Dataset entries:
###
Lemma cached_page a q : cached_physical a = Some q -> offset_of q = offset_of a /\ At a = Some (page_of a) /\
  forall o, 0 <= o < CITRA_PAGE_SIZE -> cached_physical (page_of a * CITRA_PAGE_SIZE + o) = Some (page_of q * CITRA_PAGE_SIZE + o).
Proof using Type.
  intros Hq. unfold At. assert (within a LINEAR_HEAP_VADDR LINEAR_HEAP_VADDR_END || within a NEW_LINEAR_HEAP_VADDR NEW_LINEAR_HEAP_VADDR_END ||
    within a VRAM_VADDR VRAM_VADDR_END = true) as Hw.
  { unfold cached_physical in Hq. by destruct (within a LINEAR_HEAP_VADDR _), (within a NEW_LINEAR_HEAP_VADDR _), (within a VRAM_VADDR _). }
  rewrite <- page_of_spec. split; [|split].
  - unfold cached_physical in Hq. destruct (within a LINEAR_HEAP_VADDR _); [|destruct (within a NEW_LINEAR_HEAP_VADDR _); [|destruct (within a VRAM_VADDR _); [|done]]];
      injection Hq as <-.
    + by destruct (page_shift a (FCRAM_PADDR + (a - LINEAR_HEAP_VADDR)) (FCRAM_PADDR - LINEAR_HEAP_VADDR) 0 ltac:(lia) ltac:(done)).
    + by destruct (page_shift a (FCRAM_PADDR + (a - NEW_LINEAR_HEAP_VADDR)) (FCRAM_PADDR - NEW_LINEAR_HEAP_VADDR) 0 ltac:(lia) ltac:(done)).
    + by destruct (page_shift a (VRAM_PADDR + (a - VRAM_VADDR)) (VRAM_PADDR - VRAM_VADDR) 0 ltac:(lia) ltac:(done)).
  - destruct (within a VRAM_VADDR _), (within a LINEAR_HEAP_VADDR _), (within a NEW_LINEAR_HEAP_VADDR _); done.
  - intros o Ho. unfold cached_physical in *. rewrite !within_page by done.
    destruct (within a LINEAR_HEAP_VADDR _); [|destruct (within a NEW_LINEAR_HEAP_VADDR _); [|destruct (within a VRAM_VADDR _); [|done]]]; injection Hq as <-; f_equal.
    + destruct (page_shift a (FCRAM_PADDR + (a - LINEAR_HEAP_VADDR)) (FCRAM_PADDR - LINEAR_HEAP_VADDR) o ltac:(lia) ltac:(done)). lia.
    + destruct (page_shift a (FCRAM_PADDR + (a - NEW_LINEAR_HEAP_VADDR)) (FCRAM_PADDR - NEW_LINEAR_HEAP_VADDR) o ltac:(lia) ltac:(done)). lia.
    + destruct (page_shift a (VRAM_PADDR + (a - VRAM_VADDR)) (VRAM_PADDR - VRAM_VADDR) o ltac:(lia) ltac:(done)). lia.
Qed.

(** The loop over pages marks a list of virtual addresses. *)
Definition page_list (n : nat) (start : Z) : list Z := (fun i => start + CITRA_PAGE_SIZE * Z.of_nat i) <$> seq 0 n.

Lemma page_list_succ n start : page_list (S n) start = start :: page_list n (start + CITRA_PAGE_SIZE).
Proof using Type.
  unfold page_list. cbn [seq]. rewrite fmap_cons. f_equal; [lia|]. rewrite <- seq_shift, <- list_fmap_compose. apply list_fmap_ext.
  intros i x _. unfold compose. lia.
Qed.

Lemma mark_pages_list cached s0 n : plugin_fb_address s0 = 0 -> forall start s pts, plugin_fb_address s = 0 -> 0 <= start ->
  start + CITRA_PAGE_SIZE * Z.of_nat n < 2 ^ 32 ->
  mark_pages fcram vram n cached start s pts =
  mark_vaddrs fcram vram cached (page_list n start ≫= fun q => PhysicalToVirtualAddressForRasterizer q s0) s pts.
Proof using Type.
  intros Hs0. induction n as [|n IH]; intros start s pts Hs Hst He; [done|]. rewrite page_list_succ. cbn [mark_pages mbind list_bind].
  rewrite mark_vaddrs_app. replace (PhysicalToVirtualAddressForRasterizer start s) with (PhysicalToVirtualAddressForRasterizer start s0)
    by (unfold PhysicalToVirtualAddressForRasterizer; by rewrite Hs, Hs0).
  destruct (mark_vaddrs _ _ _ _ s pts) as [[s' pts']|] eqn:E; [|done]. cbn [mbind outcome_bind].
  rewrite u32_small by (unfold CITRA_PAGE_SIZE in *; lia). apply IH; [|unfold CITRA_PAGE_SIZE in *; lia..].
  by rewrite (mark_vaddrs_plugin _ _ _ _ _ _ E).
Qed.

Lemma page_list_elem n start q : q ∈ page_list n start <-> exists i, (i < n)%nat /\ q = start + CITRA_PAGE_SIZE * Z.of_nat i.
Proof using Type.
  unfold page_list. rewrite list_elem_of_fmap. setoid_rewrite elem_of_seq. split; intros (i & H1 & H2); exists i; (split; [|done || lia]); [lia|done].
Qed.

(** The pages of a physical range, as the rasterizer sees them. *)
Definition rasterized (start size a : Z) : Prop :=
  exists q, cached_physical a = Some q /\ page_of start <= page_of q <= page_of (start + size - 1).

Definition in_video_memory (start size : Z) : Prop :=
  VRAM_PADDR <= start /\ start + size <= VRAM_PADDR_END \/ FCRAM_PADDR <= start /\ start + size <= FCRAM_N3DS_PADDR_END.

Definition page_count (start size : Z) : nat := Z.to_nat (page_of (start + size - 1) - page_of start + 1).

Lemma page_count_spec start size : in_video_memory start size -> 0 < size ->
  u32 (Z.shiftr (u32 (start + size - 1)) CITRA_PAGE_BITS - Z.shiftr start CITRA_PAGE_BITS + 1) = Z.of_nat (page_count start size) /\
  0 <= start /\ start + CITRA_PAGE_SIZE * Z.of_nat (page_count start size) < 2 ^ 32 /\
  forall i, (i < page_count start size)%nat <-> page_of (start + CITRA_PAGE_SIZE * Z.of_nat i) <= page_of (start + size - 1).
Proof using Type.
  intros Hv Hs. assert (0 < start /\ start + size <= 0x30000000) as [H1 H2] by (unfold in_video_memory in Hv; mlia).
  clear Hv. unfold page_count. fold (page_of (u32 (start + size - 1))). fold (page_of start). rewrite (u32_small (start + size - 1)) by lia.
  rewrite !page_of_spec. setoid_rewrite page_of_spec. unfold CITRA_PAGE_SIZE. split; [|split; [lia|split]].
  - rewrite u32_small by (Z.div_mod_to_equations; lia). rewrite Z2Nat.id; [done|]. Z.div_mod_to_equations; lia.
  - Z.div_mod_to_equations; lia.
  - intros i. Z.div_mod_to_equations; lia.
Qed.

Lemma marked_pages start size s v : plugin_fb_address s = 0 -> in_video_memory start size -> 0 < size ->
  let vs := page_list (page_count start size) start ≫= fun q => PhysicalToVirtualAddressForRasterizer q s in
  (v ∈ vs -> rasterized start size v) /\ (page_of v ∈ page_of <$> vs <-> rasterized start size v).
Proof using Type.
  intros Hpl Hv Hs vs. destruct (page_count_spec start size Hv Hs) as (_ & Hst & _ & Hcount).
  assert (forall v, v ∈ vs -> rasterized start size v) as Hvs.
  { intros w (q & Hw & Hq)%list_elem_of_bind. apply phys_virt in Hw; [|done]. apply page_list_elem in Hq as (i & Hi & ->).
    exists (start + CITRA_PAGE_SIZE * Z.of_nat i). split; [done|]. split; [|by apply Hcount].
    rewrite !page_of_spec. unfold CITRA_PAGE_SIZE. Z.div_mod_to_equations; lia. }
  split; [apply Hvs|]. split.
  - intros (w & Hw & Hin)%list_elem_of_fmap. apply Hvs in Hin as (q & Hq & Hr). destruct (cached_page w q Hq) as (_ & _ & Hmate).
    destruct (page_split v) as [Ev Hov]. specialize (Hmate (offset_of v) Hov). rewrite <- Hw, Ev in Hmate. eexists. split; [exact Hmate|].
    by destruct (page_unique (page_of q) (offset_of v) Hov) as [-> _].
  - intros (q & Hq & Hr). destruct (cached_page v q Hq) as (_ & _ & Hmate). destruct (page_split start) as [Es Hos].
    specialize (Hmate (offset_of start) Hos). apply list_elem_of_fmap. exists (page_of v * CITRA_PAGE_SIZE + offset_of start). split.
    { by destruct (page_unique (page_of v) (offset_of start) Hos) as [-> _]. }
    apply list_elem_of_bind. exists (page_of q * CITRA_PAGE_SIZE + offset_of start). split; [by apply phys_virt|].
    apply page_list_elem. exists (Z.to_nat (page_of q - page_of start)).
    assert (page_of q * CITRA_PAGE_SIZE + offset_of start = start + CITRA_PAGE_SIZE * Z.of_nat (Z.to_nat (page_of q - page_of start))) as E
      by (clear -Hr Es; unfold CITRA_PAGE_SIZE in *; lia).
    split; [|exact E]. apply Hcount. rewrite <- E. destruct (page_unique (page_of q) (offset_of start) Hos) as [-> _]. lia.
Qed.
###
WHAT IS REQUIRED: From the records above, print only the lines between the one holding "Definition rasterized (start" and the one holding "VRAM_PADDR <= start", inclusive, exactly as they stand.

RESPONSE BELOW:
Definition rasterized (start size a : Z) : Prop :=
  exists q, cached_physical a = Some q /\ page_of start <= page_of q <= page_of (start + size - 1).

Definition in_video_memory (start size : Z) : Prop :=
  VRAM_PADDR <= start /\ start + size <= VRAM_PADDR_END \/ FCRAM_PADDR <= start /\ start + size <= FCRAM_N3DS_PADDR_END.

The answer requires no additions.